| What you are asked to do |
A single figure is required: the number of lines below in which the word "Hread" occurs.

------------------------------------------------------------

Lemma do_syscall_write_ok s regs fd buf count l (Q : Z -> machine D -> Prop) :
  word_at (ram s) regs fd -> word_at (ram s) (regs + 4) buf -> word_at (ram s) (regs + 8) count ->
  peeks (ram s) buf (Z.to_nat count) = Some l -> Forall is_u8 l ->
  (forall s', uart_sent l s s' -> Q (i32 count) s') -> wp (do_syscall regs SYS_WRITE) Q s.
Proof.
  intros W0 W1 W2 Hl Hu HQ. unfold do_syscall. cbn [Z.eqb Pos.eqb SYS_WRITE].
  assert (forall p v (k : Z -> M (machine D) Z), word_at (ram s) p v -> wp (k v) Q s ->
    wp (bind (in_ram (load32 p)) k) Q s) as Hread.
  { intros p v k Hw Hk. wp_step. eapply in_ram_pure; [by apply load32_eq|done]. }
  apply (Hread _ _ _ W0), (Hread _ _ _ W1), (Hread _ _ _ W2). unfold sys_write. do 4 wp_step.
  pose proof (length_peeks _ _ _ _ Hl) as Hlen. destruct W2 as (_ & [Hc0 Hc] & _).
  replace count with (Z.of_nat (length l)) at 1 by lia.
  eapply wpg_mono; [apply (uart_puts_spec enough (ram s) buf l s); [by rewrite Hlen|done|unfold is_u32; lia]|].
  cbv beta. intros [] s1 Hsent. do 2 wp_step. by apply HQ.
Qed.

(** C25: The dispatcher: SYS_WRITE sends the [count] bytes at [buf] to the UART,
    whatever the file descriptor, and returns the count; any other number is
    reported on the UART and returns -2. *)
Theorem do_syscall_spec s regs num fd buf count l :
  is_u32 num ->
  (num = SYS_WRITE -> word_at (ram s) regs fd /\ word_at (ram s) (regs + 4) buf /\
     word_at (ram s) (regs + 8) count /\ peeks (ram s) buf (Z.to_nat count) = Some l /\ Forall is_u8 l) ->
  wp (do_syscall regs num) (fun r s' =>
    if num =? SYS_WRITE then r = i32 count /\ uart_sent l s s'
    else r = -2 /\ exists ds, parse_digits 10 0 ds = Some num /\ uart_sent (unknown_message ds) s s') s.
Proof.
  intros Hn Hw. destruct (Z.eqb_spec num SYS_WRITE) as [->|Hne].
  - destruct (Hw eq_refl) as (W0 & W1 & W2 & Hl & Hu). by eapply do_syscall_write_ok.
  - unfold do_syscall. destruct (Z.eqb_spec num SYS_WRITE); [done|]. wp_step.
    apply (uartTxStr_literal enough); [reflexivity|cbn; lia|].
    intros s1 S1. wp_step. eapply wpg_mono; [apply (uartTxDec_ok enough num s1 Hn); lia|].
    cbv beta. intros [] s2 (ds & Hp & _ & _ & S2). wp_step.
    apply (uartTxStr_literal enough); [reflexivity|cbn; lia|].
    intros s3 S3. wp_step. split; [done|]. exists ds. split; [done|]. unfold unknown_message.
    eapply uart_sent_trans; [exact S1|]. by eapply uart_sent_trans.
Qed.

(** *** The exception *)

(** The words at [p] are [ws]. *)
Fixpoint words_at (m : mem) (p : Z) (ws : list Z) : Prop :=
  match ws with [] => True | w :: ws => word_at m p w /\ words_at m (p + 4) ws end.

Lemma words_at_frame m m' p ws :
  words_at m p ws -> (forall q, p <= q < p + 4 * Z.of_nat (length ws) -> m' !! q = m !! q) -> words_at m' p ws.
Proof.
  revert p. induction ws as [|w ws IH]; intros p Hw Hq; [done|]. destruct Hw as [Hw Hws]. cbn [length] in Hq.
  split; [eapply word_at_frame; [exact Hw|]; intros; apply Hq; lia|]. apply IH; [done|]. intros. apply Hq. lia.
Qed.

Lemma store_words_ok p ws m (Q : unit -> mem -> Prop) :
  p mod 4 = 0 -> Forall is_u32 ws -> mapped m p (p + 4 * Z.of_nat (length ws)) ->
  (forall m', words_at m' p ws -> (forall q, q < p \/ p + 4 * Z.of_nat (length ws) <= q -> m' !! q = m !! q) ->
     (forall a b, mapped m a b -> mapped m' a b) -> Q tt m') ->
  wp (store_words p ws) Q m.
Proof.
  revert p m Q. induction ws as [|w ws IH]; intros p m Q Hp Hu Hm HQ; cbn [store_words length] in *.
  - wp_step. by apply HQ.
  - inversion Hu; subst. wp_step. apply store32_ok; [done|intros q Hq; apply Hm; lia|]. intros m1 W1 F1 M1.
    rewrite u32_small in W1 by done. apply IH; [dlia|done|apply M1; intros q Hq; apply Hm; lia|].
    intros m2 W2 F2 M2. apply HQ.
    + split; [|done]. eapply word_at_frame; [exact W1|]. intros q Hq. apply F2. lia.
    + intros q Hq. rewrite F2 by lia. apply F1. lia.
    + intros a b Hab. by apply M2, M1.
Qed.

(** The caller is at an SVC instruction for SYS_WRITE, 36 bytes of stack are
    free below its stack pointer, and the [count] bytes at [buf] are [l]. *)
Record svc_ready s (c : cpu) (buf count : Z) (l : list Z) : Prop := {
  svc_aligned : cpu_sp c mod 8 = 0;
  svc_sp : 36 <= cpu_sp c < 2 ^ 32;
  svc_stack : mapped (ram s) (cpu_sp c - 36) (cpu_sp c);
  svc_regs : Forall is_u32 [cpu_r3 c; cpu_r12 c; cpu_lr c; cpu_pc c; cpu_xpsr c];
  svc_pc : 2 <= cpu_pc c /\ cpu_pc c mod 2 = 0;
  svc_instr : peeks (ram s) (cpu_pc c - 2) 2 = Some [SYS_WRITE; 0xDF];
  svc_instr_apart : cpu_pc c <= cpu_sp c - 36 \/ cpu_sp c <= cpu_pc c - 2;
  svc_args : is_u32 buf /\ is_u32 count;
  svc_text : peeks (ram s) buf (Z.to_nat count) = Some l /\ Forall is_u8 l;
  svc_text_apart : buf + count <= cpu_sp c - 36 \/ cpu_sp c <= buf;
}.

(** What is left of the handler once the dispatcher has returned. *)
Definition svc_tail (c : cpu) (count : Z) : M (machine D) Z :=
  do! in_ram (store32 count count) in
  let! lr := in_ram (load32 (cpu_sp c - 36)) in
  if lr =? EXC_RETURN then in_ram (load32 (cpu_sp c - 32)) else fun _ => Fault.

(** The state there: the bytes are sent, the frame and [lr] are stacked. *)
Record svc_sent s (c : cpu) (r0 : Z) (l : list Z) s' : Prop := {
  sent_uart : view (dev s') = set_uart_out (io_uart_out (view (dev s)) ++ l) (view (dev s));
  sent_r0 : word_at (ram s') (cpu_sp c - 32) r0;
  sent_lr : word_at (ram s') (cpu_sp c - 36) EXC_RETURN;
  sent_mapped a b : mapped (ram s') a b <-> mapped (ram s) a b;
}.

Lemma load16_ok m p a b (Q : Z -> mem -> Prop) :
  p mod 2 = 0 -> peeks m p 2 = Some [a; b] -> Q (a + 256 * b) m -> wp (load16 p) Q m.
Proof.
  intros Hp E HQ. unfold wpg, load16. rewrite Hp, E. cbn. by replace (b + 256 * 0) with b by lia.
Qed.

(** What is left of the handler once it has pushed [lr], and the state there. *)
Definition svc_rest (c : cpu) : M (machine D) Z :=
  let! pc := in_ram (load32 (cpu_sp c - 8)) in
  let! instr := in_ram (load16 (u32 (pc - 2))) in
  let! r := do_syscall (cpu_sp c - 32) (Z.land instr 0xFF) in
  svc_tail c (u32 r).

------------------------------------------------------------

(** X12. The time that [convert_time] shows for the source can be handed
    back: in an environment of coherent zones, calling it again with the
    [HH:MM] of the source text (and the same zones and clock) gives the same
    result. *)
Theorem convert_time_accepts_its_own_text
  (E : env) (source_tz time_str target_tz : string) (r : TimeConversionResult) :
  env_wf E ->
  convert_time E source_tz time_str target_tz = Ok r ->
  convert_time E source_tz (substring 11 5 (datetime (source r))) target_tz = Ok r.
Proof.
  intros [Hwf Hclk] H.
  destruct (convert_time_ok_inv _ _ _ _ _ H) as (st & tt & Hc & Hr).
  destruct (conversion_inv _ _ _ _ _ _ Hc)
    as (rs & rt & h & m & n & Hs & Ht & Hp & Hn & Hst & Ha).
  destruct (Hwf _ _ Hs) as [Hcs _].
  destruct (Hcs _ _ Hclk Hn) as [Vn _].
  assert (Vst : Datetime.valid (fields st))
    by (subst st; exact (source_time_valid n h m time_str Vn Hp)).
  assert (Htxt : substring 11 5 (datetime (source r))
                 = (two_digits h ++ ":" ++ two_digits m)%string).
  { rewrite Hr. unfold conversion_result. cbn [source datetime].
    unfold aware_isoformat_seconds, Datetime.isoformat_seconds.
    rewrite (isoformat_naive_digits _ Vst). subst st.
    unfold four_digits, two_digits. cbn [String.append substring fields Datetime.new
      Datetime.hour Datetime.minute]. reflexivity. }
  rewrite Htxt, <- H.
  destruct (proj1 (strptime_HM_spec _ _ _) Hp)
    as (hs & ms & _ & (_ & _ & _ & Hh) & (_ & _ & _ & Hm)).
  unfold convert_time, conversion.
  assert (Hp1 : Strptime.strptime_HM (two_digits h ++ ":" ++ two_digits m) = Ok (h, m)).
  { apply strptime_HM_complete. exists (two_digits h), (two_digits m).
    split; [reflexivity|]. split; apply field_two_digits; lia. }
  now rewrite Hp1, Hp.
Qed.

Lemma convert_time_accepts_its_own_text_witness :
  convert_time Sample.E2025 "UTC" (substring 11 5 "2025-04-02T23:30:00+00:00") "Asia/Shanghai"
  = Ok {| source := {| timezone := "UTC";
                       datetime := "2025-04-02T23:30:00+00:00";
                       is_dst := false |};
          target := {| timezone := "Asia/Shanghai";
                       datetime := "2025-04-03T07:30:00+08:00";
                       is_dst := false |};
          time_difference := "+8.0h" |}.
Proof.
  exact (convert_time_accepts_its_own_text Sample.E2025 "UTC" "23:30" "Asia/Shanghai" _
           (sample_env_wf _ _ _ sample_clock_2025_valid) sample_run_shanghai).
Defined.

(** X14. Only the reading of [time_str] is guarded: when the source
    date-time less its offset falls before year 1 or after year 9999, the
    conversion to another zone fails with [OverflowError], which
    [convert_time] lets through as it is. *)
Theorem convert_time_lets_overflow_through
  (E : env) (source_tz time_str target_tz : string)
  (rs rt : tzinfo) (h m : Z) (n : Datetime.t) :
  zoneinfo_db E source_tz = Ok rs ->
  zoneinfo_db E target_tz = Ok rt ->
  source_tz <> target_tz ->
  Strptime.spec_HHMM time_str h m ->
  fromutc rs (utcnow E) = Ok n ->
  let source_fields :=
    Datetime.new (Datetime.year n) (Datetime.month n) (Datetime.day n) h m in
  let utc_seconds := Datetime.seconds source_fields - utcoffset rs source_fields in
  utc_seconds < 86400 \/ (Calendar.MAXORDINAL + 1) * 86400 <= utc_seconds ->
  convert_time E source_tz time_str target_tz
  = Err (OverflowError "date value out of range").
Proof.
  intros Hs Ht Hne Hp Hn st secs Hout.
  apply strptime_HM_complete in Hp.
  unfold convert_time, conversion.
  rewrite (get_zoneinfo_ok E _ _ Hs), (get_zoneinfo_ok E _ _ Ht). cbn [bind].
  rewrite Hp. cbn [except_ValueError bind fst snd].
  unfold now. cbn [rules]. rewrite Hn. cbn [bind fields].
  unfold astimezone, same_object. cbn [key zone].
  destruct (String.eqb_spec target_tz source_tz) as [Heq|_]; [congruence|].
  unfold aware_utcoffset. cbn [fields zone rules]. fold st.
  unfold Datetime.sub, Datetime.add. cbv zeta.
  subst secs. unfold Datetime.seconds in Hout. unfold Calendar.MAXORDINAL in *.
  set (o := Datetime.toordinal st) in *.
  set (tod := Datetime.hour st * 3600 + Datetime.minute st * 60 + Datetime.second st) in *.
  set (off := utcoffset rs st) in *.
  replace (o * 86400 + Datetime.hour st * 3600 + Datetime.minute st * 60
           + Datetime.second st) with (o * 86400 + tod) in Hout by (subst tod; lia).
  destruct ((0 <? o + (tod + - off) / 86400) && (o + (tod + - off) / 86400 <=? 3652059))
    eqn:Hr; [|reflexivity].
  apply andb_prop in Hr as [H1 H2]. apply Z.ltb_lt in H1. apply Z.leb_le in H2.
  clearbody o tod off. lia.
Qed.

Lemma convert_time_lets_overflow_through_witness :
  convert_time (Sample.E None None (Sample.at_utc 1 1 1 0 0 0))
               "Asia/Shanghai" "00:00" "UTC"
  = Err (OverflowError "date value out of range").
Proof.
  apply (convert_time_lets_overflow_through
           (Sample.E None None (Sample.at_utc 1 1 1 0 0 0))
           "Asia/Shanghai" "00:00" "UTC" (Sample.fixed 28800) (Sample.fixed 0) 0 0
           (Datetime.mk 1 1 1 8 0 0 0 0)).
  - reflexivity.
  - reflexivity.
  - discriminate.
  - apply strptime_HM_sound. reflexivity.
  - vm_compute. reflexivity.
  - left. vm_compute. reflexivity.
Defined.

------------------------------------------------------------

| Answer to this task |
2